Personal information
- Born: November 19, 1963 (age 62) Norman, Oklahoma, U.S.
- Listed height: 6 ft 3 in (1.91 m)
- Listed weight: 272 lb (123 kg)

Career information
- High school: Norman
- College: Oklahoma (1983–1986)
- NFL draft: 1987: undrafted

Career history
- Indianapolis Colts (1987)*; Green Bay Packers (1987); Miami Dolphins (1988–1989)*;
- * Offseason or practice squad member only

Awards and highlights
- National champion (1985); Second-team All-Big Eight (1986);

Career NFL statistics
- Games played: 3
- Stats at Pro Football Reference

= Travis Simpson =

American football player (born 1963)

Travis Simpson (born November 19, 1963) is an American former professional football player who was a center for one season with the Green Bay Packers of the National Football League (NFL). He played college football for the Oklahoma Sooners. Also a member of the Indianapolis Colts and Miami Dolphins, he spent a total of three years in the NFL although he only saw playing time in one.

==Biography==
Simpson was born on November 19, 1963, in Norman, Oklahoma. He grew up an Oklahoma Sooners fan, having "first pulled on a Sooner football helmet" at age seven, after receiving one from Oklahoma assistant coach Warren Harper. He attended Norman High School and was the school's fourth alumnus to play in the NFL. At Norman, he played football and was a multi-year starter at both center and linebacker, being an All-State performer. He signed to play college football for the Oklahoma Sooners.

==College career==
Simpson lettered at the University of Oklahoma as a freshman in 1983, serving as a second-string center. After remaining a backup during the 1984 season, he became a starter in 1985 following an injury to Paul Ferrer. However, he battled injuries that year, starting with a hyperextended elbow against Minnesota. Injuries later resulted in him missing games against Texas and Miami, and an ankle injury ended his season at the start of December. The 1985 Sooners compiled an 11–1 record, winning the Big Eight Conference championship and the national championship.

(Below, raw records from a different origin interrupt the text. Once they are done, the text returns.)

(** X18. The handler sends a push only after every check has passed: when
    it composed a message or called the Expo API, the method was POST, the
    body carried a non-empty [request_id], the request was found, and the
    message goes to the seller's token, which has the Expo format.  The
    message quotes at most the first 100 code units of the buyer's message:
    its body is never longer than the buyer's name plus 135 code units. *)
Theorem handler_pushes_only_valid_tokens (req : Push.http_request)
    (url key : option string)
    (fetchRequestDetails : list N → option Push.RequestDetails)
    (net : nat → Push.fetch_outcome) :
  let resp := Push.handler req url key fetchRequestDetails net in
  (Push.push_attempts resp ≠ [] → is_Some (Push.pushed resp))
  ∧ (∀ msg, Push.pushed resp = Some msg →
       Push.method req = "POST"
       ∧ ∃ rid d,
           Push.payload req = Some (Some rid) ∧ rid ≠ []
           ∧ fetchRequestDetails rid = Some d
           ∧ Push.seller_expo_token d = Some (Push.to msg)
           ∧ Push.isValidExpoPushToken (Push.to msg) = true
           ∧ msg = Push.pushMessage rid d (Push.to msg)
           ∧ length (Push.body msg) ≤ length (Push.buyer_name d) + 135).
Proof.
  unfold Push.handler.
  destruct (String.eqb (Push.method req) "OPTIONS"); [by split|].
  destruct (String.eqb (Push.method req) "POST") eqn:Hm; simpl; [|by split].
  apply String.eqb_eq in Hm.
  destruct (Push.payload req) as [rid|]; [|by split].
  destruct (Push.truthy rid) as [request_id|] eqn:Hrid; [|by split].
  apply truthy_Some in Hrid as [-> Hne].
  destruct (negb (Push.truthy_string url) || negb (Push.truthy_string key));
    [by split|].
  destruct (fetchRequestDetails request_id) as [d|] eqn:Hd; [|by split].
  destruct (Push.truthy (Push.seller_expo_token d)) as [token|] eqn:Htok;
    [|by split].
  apply truthy_Some in Htok as [Htok _].
  destruct (Push.isValidExpoPushToken token) eqn:Hvalid; simpl; [|by split].
  assert (length (Push.body (Push.pushMessage request_id d token))
          ≤ length (Push.buyer_name d) + 135) as Hlen.
  { assert (length (Push.js " is interested in your property") = 31) as H31
      by reflexivity.
    assert (length (Push.js ": ") = 2) as H2 by reflexivity.
    unfold Push.pushMessage. cbn [Push.body]. rewrite !length_app, H31.
    destruct (Push.truthy (Push.message d)) as [m|].
    - rewrite !length_app, length_take, H2. cbn [length]. lia.
    - cbn [length]. lia. }
  destruct (send_spec net) as (t & n & -> & _ & _ & _).
  destruct (Push.success (Push.result t)); simpl.
  - split; [eauto|]. intros msg [= <-]. split; [done|].
    exists request_id, d. done.
  - split; [eauto|]. intros msg [= <-]. split; [done|].
    exists request_id, d. done.
Qed.

Lemma handler_pushes_only_valid_tokens_witness :
  is_Some (Push.pushed example_response).
Proof.
  refine (proj1 (handler_pushes_only_valid_tokens
                   (Push.mkRequest "POST" (Some (Some (Push.js "r1"))))
                   (Some "https://x") (Some "key") (λ _, Some example_details)
                   example_net) _).
  vm_compute. discriminate.
Defined.
Definition holds (a : Appointment) (c : Condition) : bool :=
  match c with
  | ProviderIs o => Types.eqb (provider a) o
  | PetIn l => existsb (Types.eqb (pet a)) l
  | StatusIn l => existsb (String.eqb (status a)) l
  | StatusNin l => negb (existsb (String.eqb (status a)) l)
  | StatusIs s => String.eqb (status a) s
  | OrRegex pattern =>
      match RegExp_i rt pattern with
      | Some test =>
          text_matches test (reason a) || text_matches test (location a)
          || text_matches test (notes a)
      | None => false
      end
  | DateTimeIs bounds => forallb (within Z.leb Z.ltb (dateTime a)) bounds
  | PriceIs bounds =>
      match price a with
      | Some p => forallb (within Qle_bool Qlt_bool p) bounds
      | None => false
      end
  end.

Definition matches (f : FilterQuery) (a : Appointment) : bool :=
  forallb (holds a) f.

Definition checked_filter (f : FilterQuery) : Result unit :=
  match cast_filter f with
  | Throw e => Throw e
  | Ok _ => if server_accepts f then Ok tt else Throw MongoServerError
  end.

Definition populate (a : Appointment) : Item :=
  {| doc := a; populated_pet := populate_pet ext (pet a);
     populated_provider := populate_provider ext (provider a) |}.

(** [model.find(filter).populate(..).populate(..).sort(sort).skip(skip)
    .limit(limit).lean()].  The server refuses a [skip] or a [limit] that
    is not a number. *)
Definition model_find (f : FilterQuery) (sort : SortSpec) (skip lim : Js.Number)
  : M (list Item) :=
  fun w =>
    let w' := log_op OpFind w in
    match checked_filter f, skip, lim with
    | Throw e, _, _ => (Throw e, w')
    | Ok _, Js.Num s, Js.Num l =>
        let found := sort_by (sort_leb sort) (filter (matches f) (appointments w)) in
        (Ok (map populate (firstn (Z.to_nat l) (skipn (Z.to_nat s) found))), w')
    | Ok _, _, _ => (Throw MongoServerError, w')
    end.

(** [model.countDocuments(filter)]. *)
Definition model_countDocuments (f : FilterQuery) : M Z :=
  fun w =>
    let w' := log_op OpCountDocuments w in
    match checked_filter f with
    | Throw e => (Throw e, w')
    | Ok _ => (Ok (Z.of_nat (List.length (filter (matches f) (appointments w)))), w')
    end.

(** [service] is cast to an [ObjectId] when the document is built. *)
Definition cast_service (s : option string) : option (option ObjectId) :=
  match s with
  | None => Some None
  | Some text =>
      match Types.ObjectId_parse text with
      | Some o => Some (Some o)
      | None => None
      end
  end.

(** The document [model.create] would write, when the input casts to the
    schema and passes its validators. *)
Definition new_document (input : AppointmentInput) (id : ObjectId) (t : Z)
  : option Appointment :=
  match in_dateTime input, cast_service (dto_service (in_dto input)) with
  | Some date, Some serv =>
      if validate schema input then
        Some {| _id := id; pet := in_pet input; provider := in_provider input;
                service := serv; dateTime := date;
                duration := dto_duration (in_dto input);
                reason := dto_reason (in_dto input);
                location := dto_location (in_dto input);
                price := dto_price (in_dto input);
                status := Js.nullish (dto_status (in_dto input)) (defaultStatus schema);
                notes := dto_notes (in_dto input);
                email := dto_email (in_dto input);
                phone := dto_phone (in_dto input);
                isRated := defaultIsRated schema;
                createdAt := t;
                appointment_updatedAt := t |}
      else None
  | _, _ => None
  end.
(** [_run_claude]: the options (system prompt, allowed tools,
    cwd=str(workspace), MAX_TURNS, buffer size) go to the engine, whose
    answer is the oracle's; what the engine wrote is there when the call
    goes on, also when the stream raised or was cancelled *)
Definition _run_claude (cfg : config) (e : env) (task_content : string)
    (workspace : path) : M string :=
  (fun w => (Ret tt, set_fs (engine_fs e (fs w)) w)) ;;;
  await (engine_time e)
        (match engine_end e with
         | Some x => Raise x
         | None => Ret (consume (engine_msgs e))
         end).

(** [int(t.timestamp() * 1000)] for a clock reading in microseconds *)
Definition timestamp_ms (now_us : Z) : Z :=
  int_of_float (fmul (timestamp now_us) (float_of_int 1000)).

(** [f"cc-{int(datetime.now().timestamp() * 1000)}"] *)
Definition gen_task_id (now_us : Z) : string :=
  "cc-" +:+ pretty (timestamp_ms now_us).

(** [task_id or f"cc-..."] *)
Definition task_id_or_new (e : env) (task_id : option string) : M string :=
  match task_id with
  | Some s => if String.eqb s "" then t <- now e ;; ret (gen_task_id t) else ret s
  | None => t <- now e ;; ret (gen_task_id t)
  end.

(** the head of the [try] block; the second component is the local
    [original_cwd], unbound as long as nothing was assigned to it *)
Definition setup_workspace (e : env) (workspace : path)
  : world -> outcome unit * option path * world := fun w =>
  match mkdir e workspace w with
  | (Raise x, w1) => (Raise x, None, w1)
  | (Ret _, w1) =>
      match getcwd w1 with
      | (Raise x, w2) => (Raise x, None, w2)
      | (Ret original_cwd, w2) =>
          match chdir e workspace w2 with
          | (Raise x, w3) => (Raise x, Some original_cwd, w3)
          | (Ret _, w3) => (Ret tt, Some original_cwd, w3)
          end
      end
  end.

(** the rest of the [try] block *)
Definition run_and_collect (cfg : config) (e : env) (task_content context_id : string)
    (workspace : path) (start_time : Z) : M dict :=
  result_text <- _run_claude cfg e task_content workspace ;;
  artifacts <- _upload_artifacts cfg e workspace context_id ;;
  t <- now e ;;
  ret [("success", JBool true);
       ("result", JStr result_text);
       ("artifacts", JList artifacts);
       ("duration_ms", JInt (duration_ms start_time t))].

(** the two [except] clauses *)
Definition handle_errors (e : env) (start_time : Z) (r : outcome dict) : M dict :=
  match r with
  | Raise (TimeoutError _) =>
      t <- now e ;;
      ret [("success", JBool false);
           ("result", JNull);
           ("error", JStr "Task timed out");
           ("duration_ms", JInt (duration_ms start_time t))]
  | Raise (Exception m) =>
      t <- now e ;;
      ret [("success", JBool false);
           ("result", JNull);
           ("error", JStr m);
           ("duration_ms", JInt (duration_ms start_time t))]
  | _ => fun w => (r, w)
  end.

(** [try: f except: pass] *)
Definition swallow (m : M unit) : world -> world := fun w => snd (m w).

(** the [finally] block; with [original_cwd] unbound the first [try]
    raises NameError, which is swallowed like the rest *)
Definition cleanup (e : env) (original_cwd : option path) (workspace : path)
  : world -> world := fun w =>
  let w1 := match original_cwd with
            | Some p => swallow (chdir e p) w
            | None => w
            end in
  swallow (fun w' => if exists_path workspace (fs w') then rmtree e workspace w'
                     else (Ret tt, w')) w1.

(** the workspace of a call: lines 26 and 27 *)
Definition locate (cfg : config) (e : env) (task_id : option string) : M path :=
  task_id <- task_id_or_new e task_id ;;
  resolve (joinpath (Path (WORKSPACE_BASE cfg)) (Path task_id)).

(** the [try] statement from the engine's stream on: the rest of the
    block when the head went through, the handlers, the [finally] block *)
Definition resume (cfg : config) (e : env) (task_content context_id : string)
    (workspace : path) (start_time : Z) (r0 : outcome unit) (original_cwd : option path)
  : M dict := fun w1 =>
  let '(r1, w2) :=
    match r0 with
    | Ret _ => run_and_collect cfg e task_content context_id workspace start_time w1
    | Raise x => (Raise x, w1)
    end in
  let '(r2, w3) := handle_errors e start_time r1 w2 in
  (r2, cleanup e original_cwd workspace w3).

(** the [try] statement with its handlers and its [finally] *)
Definition try_statement (cfg : config) (e : env) (task_content context_id : string)
    (workspace : path) (start_time : Z) : M dict := fun w =>
  let '(r0, original_cwd, w1) := setup_workspace e workspace w in
  resume cfg e task_content context_id workspace start_time r0 original_cwd w1.

Definition execute_task (cfg : config) (e : env) (task_content context_id : string)
    (task_id : option string) : M dict :=
  workspace <- locate cfg e task_id ;;
  start_time <- now e ;;
  try_statement cfg e task_content context_id workspace start_time.

(** ** main.py *)

Record fields := {
  task : option string;
  contextId : option string;
  taskId : option string
}.

(** a request: its body as [request.json()] gives it, [None] when the
    body is not JSON *)
Record request := { body : option fields }.

Record response := { payload : dict; status : Z }.

Definition json_response (d : dict) (s : Z) : response :=
  {| payload := d; status := s |}.

(** [not s] for an optional string *)
Definition falsy (s : option string) : bool :=
  match s with
  | Some x => String.eqb x ""
  | None => true
  end.

(** the string behind a field that was found truthy *)
Definition text_of (s : option string) : string :=
  match s with
  | Some x => x
  | None => ""
  end.

Definition acquire (w : world) : option world :=
  match sem w with
  | O => None
  | S n => Some (set_sem n w)
  end.

Definition release (w : world) : world := set_sem (S (sem w)) w.

(** [async with _semaphore: m]; [None] when no slot is free and the
    caller stays suspended in [acquire] *)
Definition async_with_semaphore {A} (m : M A) : world -> option (outcome A * world) :=
  fun w =>
    match acquire w with
    | None => None
    | Some w1 => let '(r, w2) := m w1 in Some (r, release w2)
    end.

(** the [try] statement under the semaphore *)
Definition serve (cfg : config) (e : env) (task context_id : string)
    (task_id : option string) : M response := fun w =>
  match wait_for (execute_task cfg e task context_id task_id) (TASK_TIMEOUT_SECONDS cfg) w with
  | (Ret result, w') => (Ret (json_response result 200), w')
  | (Raise (TimeoutError _), w') =>
      (Ret (json_response
              [("success", JBool false);
               ("error", JStr ("Task timed out after "
                               +:+ pretty (TASK_TIMEOUT_SECONDS cfg) +:+ "s"))] 200), w')
  | (Raise (Exception m), w') =>
      (Ret (json_response [("success", JBool false); ("error", JStr m)] 500), w')
  | (Raise CancelledError, w') => (Raise CancelledError, w')
  end.

Definition handle_execute (cfg : config) (e : env) (req : request)
  : world -> option (outcome response * world) := fun w =>
  match body req with
  | None =>
      Some (Ret (json_response
                   [("success", JBool false); ("error", JStr "Invalid JSON body")] 400), w)
  | Some data =>
      if falsy (task data) then
        Some (Ret (json_response
                     [("success", JBool false); ("error", JStr "Missing 'task' field")] 400), w)
      else if falsy (contextId data) then
        Some (Ret (json_response
                     [("success", JBool false); ("error", JStr "Missing 'contextId' field")] 400), w)
      else
        async_with_semaphore
          (serve cfg e (text_of (task data)) (text_of (contextId data)) (taskId data)) w
  end.

(** [GET /health] *)
Definition handle_health : response := json_response [("status", JStr "ok")] 200.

Simpson remained a starter for his senior season but his ankle injury from the previous year was described as "severe" and resulted in his 40-yard dash time dropping from 4.6-seconds to 5.0-seconds. In his last year at Oklahoma, he was the only senior starting on the offensive line, helping the team compile another 11–1 record while winning the Big Eight championship and the 1987 Orange Bowl. Simpson was selected to the Big Eight All-Academic team and second-team All-Big Eight. He was also named honorable mention All-American by the Associated Press.

==Professional career==
Following the 1987 NFL draft, Simpson signed with the Indianapolis Colts as an undrafted free agent. He was released on August 31, 1987. In September, the NFL Players Association went on strike and each team assembled rosters of replacement players; Simpson signed to be a replacement player with the Green Bay Packers on September 23. He made his NFL debut in Week 4 against the Minnesota Vikings and ended up playing in all three strike games as a backup center, before being released on October 19, at the end of the strike. Simpson signed with the Miami Dolphins on March 23, 1988, to play guard. He was released on August 28, 1988. He later returned to the Dolphins, being signed on August 2, 1989, only to be released on August 21, marking the end of his professional career. He finished his NFL career with three games played, all as a backup.